En este lugar entre mundos, Hannibal se convierte en poco menos que un dios capaz de manipular hasta lo inimaginable a todos los secundarios que le acompañan, le adoran, le consumen como si fuera una droga. Resulta imposible no identificarse con Will Graham. Llega un momento en que tú también buceas en el mismo estado imposible de fascinación y terror que alcanza casi la excitación sexual. Las claras referencias a la relación homoerótica entre Lecter y Graham no son gratuitas. La serie quiere que nos enamoremos del asesino, que trasmutemos el miedo en devoción sexual, que juguemos en el lado salvaje. Y lo consigue. No diré que me iría a la cama con él, pero casi.
Segundo plato
«Sin proponértelo, poco a poco, también tú te conviertes en fan absoluto de un asesino perturbado que se come a sus víctimas»
Y es que la tercera temporada ha mostrado al doctor Lecter como un virus del que resulta imposible librarse. En cuanto entra en tu organismo se queda allí, se convierte en una obsesión. Todos los personajes, desde Chilton a Verger, pasando por Crawford, orbitan alrededor del caníbal, atraídos irremediablemente por su tirón gravitacional. Esta obsesión traspasa la pantalla y se contagia. Sin proponértelo, poco a poco, también tú te conviertes en fan absoluto de un asesino perturbado que se come a sus víctimas o incluso obliga a sus víctimas a comerse partes de su propio cuerpo. Un esteta del horror. El gourmet supremo de nuestros miedos. Diablos, no se vosotros, pero yo he llegado a preguntarme si le diría que no a una de sus recetas antropófagas.

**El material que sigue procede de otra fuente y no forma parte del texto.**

(** An error without a status is a 500. *)
Definition MapError (e : err) : http_error :=
  match e with
  | ErrNotFound => HttpError 404 "resource not found"
  | ErrConflict msg => HttpError 409 msg
  | ErrBadRequest msg => HttpError 400 msg
  | ErrPg code =>
      if bool_decide (code = "23505") then HttpError 409 ("duplicate: " +:+ pg_text code)
      else if bool_decide (code = "23503") then HttpError 422 ("invalid reference: " +:+ pg_text code)
      else if bool_decide (code = "23514") then HttpError 422 ("constraint violation: " +:+ pg_text code)
      else if bool_decide (code = "22P02") then HttpError 400 ("invalid input syntax: " +:+ pg_text code)
      else HttpError 500 "unexpected error occurred"
  | ErrTooManyRows | ErrTxCommitRollback | ErrGo _ => HttpError 500 "unexpected error occurred"
  end.
End errors.

(** A handler: its answer is a value, so that nothing of the database is lost with an
    error. *)
Abbreviation Handler A := (M (result http_error A)).

(** ** Handlers *)

Record StudentProfile := mkStudentProfile { pf_Student : Student; pf_DeviceID : string; pf_DeviceName : string }.
Record PairResponse := mkPairResponse {
  pr_DeviceID : string; pr_Token : string; pr_Student : Student; pr_Device : StudentDevice }.

Definition deviceCapsToMap (c : DeviceCapabilities) : jmap :=
  let strs l := JArr (JStr <$> l) in
  (if bool_decide (dc_RuntimeProfiles c = []) then id else <["runtimeProfiles" := strs (dc_RuntimeProfiles c)]>) (
  (if bool_decide (dc_ProfileDigests c = ∅) then id
   else <["profileDigests" := JObj (prod_map id JStr <$> map_to_list (dc_ProfileDigests c))]>) (
  (if bool_decide (dc_RunnerVersion c = "") then id else <["runnerVersion" := JStr (dc_RunnerVersion c)]>) (
  (if bool_decide (dc_Capabilities c = []) then id else <["capabilities" := strs (dc_Capabilities c)]>) ∅))).

(** Defaults the handlers fill in. *)
Definition artifact_defaults (meta : ArtifactMeta) : ArtifactMeta :=
  mkArtifactMeta (if bool_decide (am_SchemaVersion meta = "") then "1" else am_SchemaVersion meta)
    (am_ArtifactID meta) (am_Filename meta) (am_MediaType meta) (am_ByteSize meta) (am_SHA256 meta) (am_CreatedAt meta).
Definition response_defaults (now : Z) (req : ResponseSubmission) : ResponseSubmission :=
  mkResponseSubmission (if bool_decide (rq_SchemaVersion req = "") then "1" else rq_SchemaVersion req)
    (rq_SubmissionID req) (rq_TaskID req) (rq_Body req)
    (if bool_decide (rq_ClientTime req = go_zero_time) then now else rq_ClientTime req) (rq_RequestDigest req).

Section handlers.
Context `{!Postgres, !GoText, !HttpText} (sha256_hex : string → string) (decode_base64 : string → option string).

(** [x, err := m; if err != nil { return nil, MapError(err) }] *)
Definition step {A B} (m : M A) (f : A → Handler B) : Handler B :=
  r ← attempt m;
  match r with Ok a => f a | Err e => mret (Err (MapError e)) end.

Definition reply {A} (a : A) : Handler A := mret (Ok a).
Definition refuse {A} (status : Z) (msg : string) : Handler A := mret (Err (HttpError status msg)).

(** The session of the path, if it is the student's. *)
Definition own_session {A} (dev : StudentDevice) (id : string) (f : LearningSession → Handler A) : Handler A :=
  step (GetSession id) (λ sess,
    if negb (bool_decide (ls_StudentID sess = dv_StudentID dev)) then refuse 404 "session not found" else f sess).

Definition pairStudentDevice (token code deviceName : string) (now : Z) : Handler PairResponse :=
  let name := if bool_decide (deviceName = "") then "workstation" else deviceName in
  r ← attempt (ClaimStudentPairingCode sha256_hex token code name now);
  match r with
  | Err ErrNotFound => refuse 403 "pairing code is invalid, expired, or already used"
  | Err e => mret (Err (MapError e))
  | Ok (token, dev) =>
      step (Get (dv_StudentID dev)) (λ student, reply (mkPairResponse (dv_ID dev) token student dev))
  end.

Definition getStudentProfile (dev : StudentDevice) : Handler StudentProfile :=
  step (Get (dv_StudentID dev)) (λ student, reply (mkStudentProfile student (dv_ID dev) (dv_Name dev))).

Definition getStudentWork (after : string) (limit : Z) (dev : StudentDevice) : Handler StudentWorkPage :=
  step (ListStudentWorkPage (dv_StudentID dev) after limit) reply.

Definition reportDeviceCapabilities (caps : DeviceCapabilities) (now : Z) (dev : StudentDevice) : Handler unit :=
  step (StoreDeviceCapabilities (dv_ID dev) (Some (deviceCapsToMap caps)) now) (λ _, reply tt).

Definition startStudentSession (clientSessionID assignmentID : string) (capabilities : list string)
    (deviceCaps : option DeviceCapabilities) (now : Z) (dev : StudentDevice) : Handler LearningSession :=
  _ ← match deviceCaps with
      | Some caps => attempt (StoreDeviceCapabilities (dv_ID dev) (Some (deviceCapsToMap caps)) now)
      | None => mret (Ok tt)
      end;
  step (StartOrResumeSession dev clientSessionID assignmentID now capabilities) reply.

Definition postSessionEvents (id : string) (events : list SessionEvent) (now : Z) (dev : StudentDevice) : Handler Z :=
  own_session dev id (λ sess, step (IngestSessionEvents (ls_ID sess) events now) reply).

Definition postSessionArtifact (id : string) (meta : ArtifactMeta) (dev : StudentDevice) : Handler LearningSessionArtifact :=
  own_session dev id (λ sess, step (UpsertSessionArtifact (ls_ID sess) (artifact_defaults meta)) reply).

Definition completeStudentSession (id : string) (req : CompletionRequest) (now : Z) (dev : StudentDevice)
  : Handler CompletionResult :=
  step (ApplyCompletion dev id req now) reply.

Definition submission_result (resp : StudentResponse) (evidenceIDs : list string) : ResponseSubmissionResult :=
  mkResponseSubmissionResult "1" (sr_SubmissionID resp) (sr_ID resp) (sr_Status resp) evidenceIDs "accepted"
    (sr_ParentReviewRequired resp).

(** The response is committed before its evidence is applied, in another transaction. *)
Definition submitStudentResponse (id : string) (req : ResponseSubmission) (now : Z) (dev : StudentDevice)
  : Handler ResponseSubmissionResult :=
  step (SubmitStudentResponse sha256_hex dev id (response_defaults now req) now) (λ x : StudentResponse * bool,
    if x.2 then step (ApplyConceptualResponse x.1 now) (λ ids, reply (submission_result x.1 ids))
    else reply (submission_result x.1 [])).

Record TutorMessageResponse := mkTutorMessage { tr_Reply : string; tr_Provider : string; tr_Fallback : bool; tr_RateLimited : bool }.

Definition postTutorMessage (svc : tutor_service) (id message : string) (now : Z) (dev : StudentDevice) : Handler TutorMessageResponse :=
  own_session dev id (λ sess, step (coachSession svc sess message now) (λ x : string * tutorReplyMeta,
    reply (mkTutorMessage x.1 (tm_Provider x.2) (tm_Fallback x.2) (tm_RateLimited x.2)))).

Definition reserveSessionArtifact (id : string) (meta : ArtifactMeta) (dev : StudentDevice) : Handler LearningSessionArtifact :=
  own_session dev id (λ sess, step (reserveArtifact sess meta) reply).

(** [None] of the files is a server without artifact storage.  The files are those of
    the store afterwards, also when the answer is an error. *)
Definition uploadSessionArtifact (id artifactID contentB64 sha : string) (now : Z) (fs : option files) (dev : StudentDevice)
  : M (option files * result http_error LearningSessionArtifact) :=
  r ← own_session dev id reply;
  match r, fs with
  | Err e, _ => mret (fs, Err e)
  | Ok _, None => mret (fs, Err (HttpError 503 "artifact storage is not configured"))
  | Ok sess, Some fs =>
      up ← uploadArtifactBytes decode_base64 sha256_hex sess artifactID contentB64 sha now fs;
      mret (Some up.1, match up.2 with Ok art => Ok art | Err e => Err (MapError e) end)
  end.

Definition getSessionContinuity (id : string) (dev : StudentDevice) : Handler ContinuityResolution :=
  own_session dev id (λ sess, step (ResolveContinuityForAssignment (ls_AssignmentID sess)) reply).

Hannibal se ha acercado al consumidor de series desde un lugar incómodo y frío. En cierto modo, utiliza un lenguaje muy parecido al de Twin Peaks: abre puertas de la mente que después no cierra, se mete en tus pensamientos, hurga en tus sueños. Te cambia. Me gusta pensar en Hannibal como una serie maldita. Ha sido imposible reubicarla en otras plataformas audiovisuales, por mucho que se ha intentado. Está remuerta y creo que me está bien. Creo que no quiero que vuelva. Hasta encuentro un perverso regocijo en el hecho de que los premios la hayan obviado por completo y Mads Mikklesen no haya ganado nada, pese a ser el mejor papel protagonista con diferencia de los últimos años.
Postre, café, purito
«‘Hannibal’ ha manipulado la narrativa audiovisual vistiendo la truculencia con un estilo exquisito»
En una época en la que triunfan las intrigas chichinabo, las series geopolíticas y las sitcoms blancuzcas, Hannibal se ha atrevido a explorar en lo más hondo de nuestra psique, ha rascado en zonas donde sólo habían llegado algunos elegidos como David Cronenberg o David Lynch, y ha manipulado la narrativa audiovisual hasta los límites de su resistencia. Lo ha hecho vistiendo la truculencia con un estilo exquisito, un discurso perverso que encuentra en la gastronomía una vía perfecta para enmascarar los desvíos antropófagos de Lecter en un arrebatador marco de perfección estética. Los despliegues culinarios del doctor, los vinos franceses, los títulos gastronómicos para cada episodio, esas escenas “Top Chef” para sociópatas… Hannibal deja un vacío abismal en la parrilla televisiva. No hay nada que se le parezca y estoy convencido de que no lo habrá.
Los fans sabemos lo que cuesta sacarse de encima la mirada glacial y las formas exquisitas de Mads Mikkelsen. Es una droga peligrosa. Y hay algo muy inquietante en este síndrome de abstinencia, pues parece que el monstruo ha dejado una semilla podrida en mis adentros (y supongo que en muchos más adoradores). Ahora me dejo embriagar por el impulso cada vez más irrefrenable de imaginar a todos los cabrones que se dedican a intoxicar mi existencia descuartizados y servidos a las finas hierbas. Sus hígados, caramelizados como el mejor foie; sus pantorillas, deshuesadas en un charco de Courvoisier; sus nalgas, reutilizadas como pasto de caracoles para darles más sabor a los bichos. Tened cuidado conmigo.